ColumnsOpinion

Getting sleep can be easy with discipline

You slowly blink back heavy lids, taking that first deep breath of the morning, reach for your phone and check the time on your lock screen. You jerk out of bed, throwing off the covers and making a beeline for the bathroom. You slept through all your alarms again, and you have class in five minutes. 

Sleeping in is tempting, hitting the snooze button over and over then getting ready in a flurry of movement. But having an alarm go off every ten minutes can be detrimental to your sleep quality and your alertness through the rest of the day. Rafael Pelayo, MD, a sleep specialist at the Stanford University Sleep Medicine Center bares the truth of why snoozing is bad for us. 

Not getting up after an alarm confuses your body. By sleeping in after an alarm you are telling your body that it doesn’t need to get up, and doing this multiple times makes it even harder to get up when you really need to. You are basically crying wolf every time you snooze you alarm so your body doesn’t believe you when you actually need to get up. 

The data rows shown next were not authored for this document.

Lemma bound_next_answers s b : ∃ r, bound_next b s = (r, s) ∧ answers s (stream_items s b) r.
Proof.
  unfold bound_next, stream_items. destruct (bs_pending b) as [|q pending] eqn:Hp.
  - destruct (bs_finished b) eqn:Hf.
    + eexists. split; [done|]. cbn. eexists. split; [done|]. unfold stream_items. by rewrite Hp, Hf.
    + cbn. by apply bound_loop_answers.
  - eexists. split; [done|]. cbn. eexists. split; [done|]. unfold stream_items. cbn. destruct (bs_finished b); [done|].
    rewrite (reader_items_set s b) by done. destruct (bs_batch b); [|done]. cbn. by rewrite (batch_items_set s b) by done.
Qed.
End stream_rows.

(** ** Batches of queries *)

Definition limit : Z := PARAMETER_UPDATE_BATCH_BYTES.
Definition total_bytes (queries : list BoundQuery) : Z := foldr (λ q n, len (bound_sql q) + 2 + n) 0 queries.

(** A batch that is sent: not empty, not more than 1024 statements, and not more
    than eight mebibytes unless it is a single statement. *)
Definition group_ok (group : list BoundQuery) : Prop :=
  group ≠ [] ∧ (length group ≤ PARAMETER_UPDATE_BATCH_ROWS)%nat ∧
  (length group = 1%nat ∨ len (batch_script group) ≤ limit + 2).

Lemma total_bytes_app l1 l2 : total_bytes (l1 ++ l2) = total_bytes l1 + total_bytes l2.
Proof. induction l1 as [|q l1 IH]; [done|]. unfold total_bytes in *. cbn [app foldr]. rewrite IH. lia. Qed.

Lemma length_drop_while {A} (p : A → bool) (l : list A) : (length (drop_while p l) ≤ length l)%nat.
Proof. destruct (drop_while_suffix p l) as [pre Hp]. rewrite Hp at 2. rewrite length_app. lia. Qed.

Lemma length_trim_end l : (length (trim_end l) ≤ length l)%nat.
Proof.
  unfold trim_end. set (blank := λ c, _). destruct (chars_prefix (length l) l) as [post Hpost]. fold (chars l) in Hpost.
  destruct (drop_while_suffix blank (rev (chars l))) as [pre Hpre].
  assert (chars l = rev (drop_while blank (rev (chars l))) ++ rev pre) as Hc
    by (rewrite <- rev_app_distr, <- Hpre; by rewrite rev_involutive).
  rewrite Hpost at 2. rewrite Hc at 2. rewrite concat_app, !length_app. lia.
Qed.

Lemma len_statement_text q : len (statement_text q) ≤ len (bound_sql q) + 2.
Proof.
  unfold statement_text. rewrite length_app. assert (length (str ";
") = 2%nat) as -> by done. unfold trim_end_matches. rewrite length_rev.
  pose proof (length_drop_while (λ c, c =? 59) (rev (trim_end (bound_sql q)))) as Hd. rewrite length_rev in Hd.
  pose proof (length_trim_end (bound_sql q)). lia.
Qed.

Lemma len_batch_script queries : len (batch_script queries) ≤ total_bytes queries.
Proof.
  unfold batch_script. induction queries as [|q queries IH]; [done|]. cbn [map concat total_bytes foldr].
  rewrite length_app. pose proof (len_statement_text q). unfold total_bytes in IH. lia.
Qed.

(** The bytes counted while a batch is gathered. *)
Definition counted (batch : list BoundQuery) (sql_bytes : Z) : Prop :=
  0 ≤ sql_bytes ∧ Z.min (total_bytes batch) (limit + 2) ≤ sql_bytes + 2 ∧
  ((length batch ≤ 1)%nat ∨ total_bytes batch ≤ limit + 2).

Lemma counted_push batch sql_bytes q :
  counted batch sql_bytes →
  let next := saturating_add (saturating_add sql_bytes (len (bound_sql q))) 2 in
  batch = [] ∨ next ≤ limit → counted (batch ++ [q]) next.
Proof.
  intros (H0 & H1 & H2) next Hor. assert (0 ≤ len (bound_sql q)) by lia.
  unfold counted. rewrite total_bytes_app, length_app. cbn [total_bytes foldr length].
  subst next. unfold saturating_add, limit, PARAMETER_UPDATE_BATCH_BYTES, usize_max in *.
  destruct Hor as [->|Hor]; cbn [total_bytes foldr length] in *; [lia|]. split_and!; [lia|lia|]. right. lia.
Qed.

Section batches.
Context {db row : Type} `{!Server db, CursorDisplay, ArrowStream, SqlFormat, Chrono}.
Implicit Types s : Driver db.

(** Two states with the same shared cells and slots. *)
Definition same_store s s' : Prop := cells s' = cells s ∧ slots s' = slots s.

(** Reading from the stream depends on the store only, and changes nothing. *)
Definition reads {A} (m : dx db A) : Prop := ∀ s, (m s).2 = s ∧ ∀ s', same_store s s' → (m s').1 = (m s).1.

Lemma reads_bind {A B} (m : dx db A) (f : A → dx db B) : reads m → (∀ a, reads (f a)) → reads (m ≫= f).
Proof.
  intros Hm Hf s. unfold mbind, dx_bind. destruct (Hm s) as [H1' H2']. split.
  - destruct (m s) as [[a|e|] s1]; cbn in *; subst; [apply Hf|done..].
  - intros s' Hs. specialize (H2' s' Hs). destruct (Hm s') as [H3' _]. destruct (m s) as [r s1], (m s') as [r' s1']; cbn in *; subst.
    destruct r as [a|e|]; [by apply (Hf a s)|done..].
Qed.

Lemma reads_pure {A} (r : res Error A) : reads (pure_dx r).
Proof. done. Qed.
Lemma reads_ret {A} (a : A) : reads (mret a).
Proof. done. Qed.
Lemma reads_slot slot : reads (get_slot slot).
Proof. intros s. split; [done|]. intros s' [_ Hs]. unfold get_slot. cbn. by rewrite Hs. Qed.
Lemma reads_cells entry : reads (entry_cells entry).
Proof. intros s. split; [done|]. intros s' [Hc _]. unfold entry_cells. cbn. by rewrite Hc. Qed.

Ltac reading := repeat first [apply reads_bind; [|intros ?] | apply reads_pure | apply reads_ret | apply reads_slot | apply reads_cells | case_match].

Lemma bound_row_reads b batch r : reads (bound_row b batch r).
Proof. unfold bound_row. reading. Qed.

Lemma bound_loop_reads b reader batch next_row : reads (bound_loop b reader batch next_row).
Proof.
  revert batch next_row. induction reader as [|item reader IH]; intros batch next_row; cbn [bound_loop];
    repeat first [apply reads_bind; [|intros ?] | apply reads_pure | apply reads_ret | apply bound_row_reads | apply IH | case_match].
Qed.

Lemma bound_next_reads b : reads (bound_next b).
Proof. unfold bound_next. repeat first [apply reads_ret | apply bound_loop_reads | case_match]. Qed.

Lemma gather_reads room b batch sql_bytes : reads (gather_batch room b batch sql_bytes).
Proof.
  revert b batch sql_bytes. induction room as [|room IH]; intros b batch sql_bytes; cbn [gather_batch]; [apply reads_ret|].
  apply reads_bind; [apply bound_next_reads|]. intros [[q|] b']; [|apply reads_ret]. destruct (_ && _); [apply reads_ret|apply IH].
Qed.

Lemma next_batch_reads b pending : reads (next_batch b pending).
Proof. unfold next_batch. destruct pending; apply gather_reads. Qed.

(** How a stream ends after its good rows. *)
Definition stream_end (tail : list (res Error BoundQuery)) : option Error :=
  match tail with Err e :: _ => Some e | _ => None end.
Definition ends (tail : list (res Error BoundQuery)) : Prop :=
  match tail with [] | Err _ :: _ => True | _ => False end.

Lemma gather_batch_ok room s b batch sql_bytes qs tail :
  stream_items s b = (Ok <$> qs) ++ tail → ends tail → counted batch sql_bytes →
  ∃ r, gather_batch room b batch sql_bytes s = (r, s) ∧
    match r with
    | Ok (batch', pending, b') =>
        ∃ taken rest, batch' = batch ++ taken ∧ qs = taken ++ option_list pending ++ rest ∧
          stream_items s b' = (Ok <$> rest) ++ tail ∧ (length taken ≤ room)%nat ∧ (∃ n, counted batch' n) ∧
          (is_Some pending → batch' ≠ []) ∧
          (batch' = [] → room ≠ 0%nat → stream_items s b = [])
    | Err e => stream_end tail = Some e
    | Panic => False
    end.
Proof.
  intros Hitems Hend. revert b batch sql_bytes qs Hitems. induction room as [|room IH]; intros b batch sql_bytes qs Hitems Hc.
  { cbn [gather_batch]. eexists. split; [done|]. exists [], qs. rewrite app_nil_r. split_and!; [done|done|done|done|by eexists|by intros []|done]. }
  cbn [gather_batch]. unfold mbind, dx_bind. destruct (bound_next_answers s b) as (r & Hr & Ha). rewrite Hr.
  destruct qs as [|q qs].
  - cbn in Hitems. rewrite Hitems in Ha. destruct tail as [|[|e|] tail]; [| |cbn in Ha; subst r|]; [|done| |done].
    + destruct Ha as (b' & -> & Hb'). eexists. split; [done|]. exists [], []. rewrite app_nil_r.
      split_and!; [done|done|by rewrite Hb'|cbn; lia|by eexists|by intros []|by intros _ _].
    + eexists. split; [done|]. done.
  - rewrite Hitems in Ha. destruct Ha as (b' & -> & Hb'). cbn [fst snd].
    set (next := saturating_add _ 2). destruct (negb (bool_decide (batch = [])) && (PARAMETER_UPDATE_BATCH_BYTES <? next)) eqn:Hfull.
    + apply andb_true_iff in Hfull as [Hne _]. apply negb_true_iff, bool_decide_eq_false in Hne.
      eexists. split; [done|]. exists [], qs. rewrite app_nil_r. split_and!; [done|done|done|cbn; lia|by eexists|done|done].
    + destruct (IH b' (batch ++ [q]) next qs Hb') as (r & Hg & Hpost).
      { apply counted_push; [done|]. apply andb_false_iff in Hfull as [Hf|Hf].
        - left. by apply negb_false_iff, bool_decide_eq_true in Hf.
        - right. by apply Z.ltb_ge in Hf. }
      exists r. split; [done|]. destruct r as [[[batch' pending] b'']|e|]; [|done..].
      destruct Hpost as (taken & rest & -> & -> & H1' & H2' & H3' & H4' & _). exists (q :: taken), rest.
      rewrite <- app_assoc. split_and!; [done|done|done|cbn; lia| |by destruct batch|by destruct batch].
      by rewrite <- app_assoc in H3'.
Qed.

(** The next batch, from the query left over and the stream. *)
Lemma next_batch_ok s b pending qs tail :
  stream_items s b = (Ok <$> qs) ++ tail → ends tail →
  match (next_batch b pending s).1 with
  | Ok (batch, pending', b') =>
      ∃ rest, option_list pending ++ qs = batch ++ option_list pending' ++ rest ∧ stream_items s b' = (Ok <$> rest) ++ tail ∧
        (batch = [] → option_list pending ++ qs = [] ∧ tail = []) ∧ (batch ≠ [] → group_ok batch)
  | Err e => stream_end tail = Some e
  | Panic => False
  end.
Proof.
  intros Hitems Hend. assert (∀ batch n, counted batch n → batch ≠ [] → (length batch ≤ PARAMETER_UPDATE_BATCH_ROWS)%nat → group_ok batch) as Hgroup.
  { intros batch n (_ & _ & Hc) Hne Hl. split_and!; [done|done|]. destruct batch as [|q [|q' batch]]; [done|by left|right].
    pose proof (len_batch_script (q :: q' :: batch)). destruct Hc as [Hc|Hc]; [cbn in Hc; lia|lia]. }
  unfold next_batch. destruct pending as [q|].
  - destruct (gather_batch_ok (PARAMETER_UPDATE_BATCH_ROWS - 1) s b [q] (len (bound_sql q)) qs tail Hitems Hend) as (r & -> & Hr).
    { unfold counted. cbn. split_and!; [lia|lia|left; lia]. }
    destruct r as [[[batch pending'] b']|e|]; [|done..]. destruct Hr as (taken & rest & -> & -> & H1' & H2' & [n H3'] & _ & _).
    cbn [fst]. exists rest. split_and!; [done|done|done|]. intros Hne. eapply Hgroup; [done..|]. cbn. unfold PARAMETER_UPDATE_BATCH_ROWS in *. lia.
  - destruct (gather_batch_ok PARAMETER_UPDATE_BATCH_ROWS s b [] 0 qs tail Hitems Hend) as (r & -> & Hr).
    { unfold counted. cbn. split_and!; [lia|lia|left; lia]. }
    destruct r as [[[batch pending'] b']|e|]; [|done..]. destruct Hr as (taken & rest & -> & -> & H1' & H2' & [n H3'] & _ & H5').
    cbn [fst]. exists rest. split_and!; [done|done| |].
    + intros Hnil. specialize (H5' Hnil ltac:(done)). rewrite Hitems in H5'. apply app_eq_nil in H5' as [Hq ->].
      apply fmap_nil_inv in Hq. done.
    + intros Hne. eapply Hgroup; [exact H3'|done|done].
Qed.

(** The reference: one batch after the other. *)
Fixpoint run_groups (groups : list (list BoundQuery)) (count : RowCount) : tx db RowCount :=
  match groups with
  | [] => mret count
  | group :: groups => count ← execute_update_batch group count; run_groups groups count
  end.

Definition end_with {A} (e : option Error) (a : A) : res Error A := match e with Some e => Err e | None => Ok a end.

Lemma on_session_bind {A B} (m : tx db A) (f : A → tx db B) s :
  on_session (m ≫= f) s = (a ← on_session m; on_session (f a)) s.
Proof. unfold on_session, mbind, tx_bind, dx_bind. cbn. by destruct (m (session s)) as [[a|e|] s1]. Qed.

Lemma on_session_store {A} (m : tx db A) s : same_store s (on_session m s).2.
Proof. unfold on_session. by destruct (m (session s)). Qed.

Sleeping past your usual wake up time can also throw your all-important circadian rhythm out of whack. That means it can be even harder to get up for tomorrow’s 8 a.m. class if you sleep in till 9 a.m. today. By not consistently getting up and going to bed at the same times throughout the week, you confuse your sleep/wake cycle and can’t get to sleep or get up as easily. 

Binge watching is no substitute for sleep. Call it a night at roughly the same time each day, Bones will still be there in the morning (after homework, of course). Instead of setting early alarms you know you’ll never wake up to, only set one when you need to get up every day. To ensure waking up to your alarms, consider changing your alarm sound to something new that you haven’t gotten used to. Prepare as much as possible in the evening—pack a lunch, prep your clothes, put you books in your bag, you know the drill—and sleep in that saved time. 

We don’t all bounce out of bed every morning, but with a little discipline, we can be a little brighter and have time to brush through our bushy tails in the morning.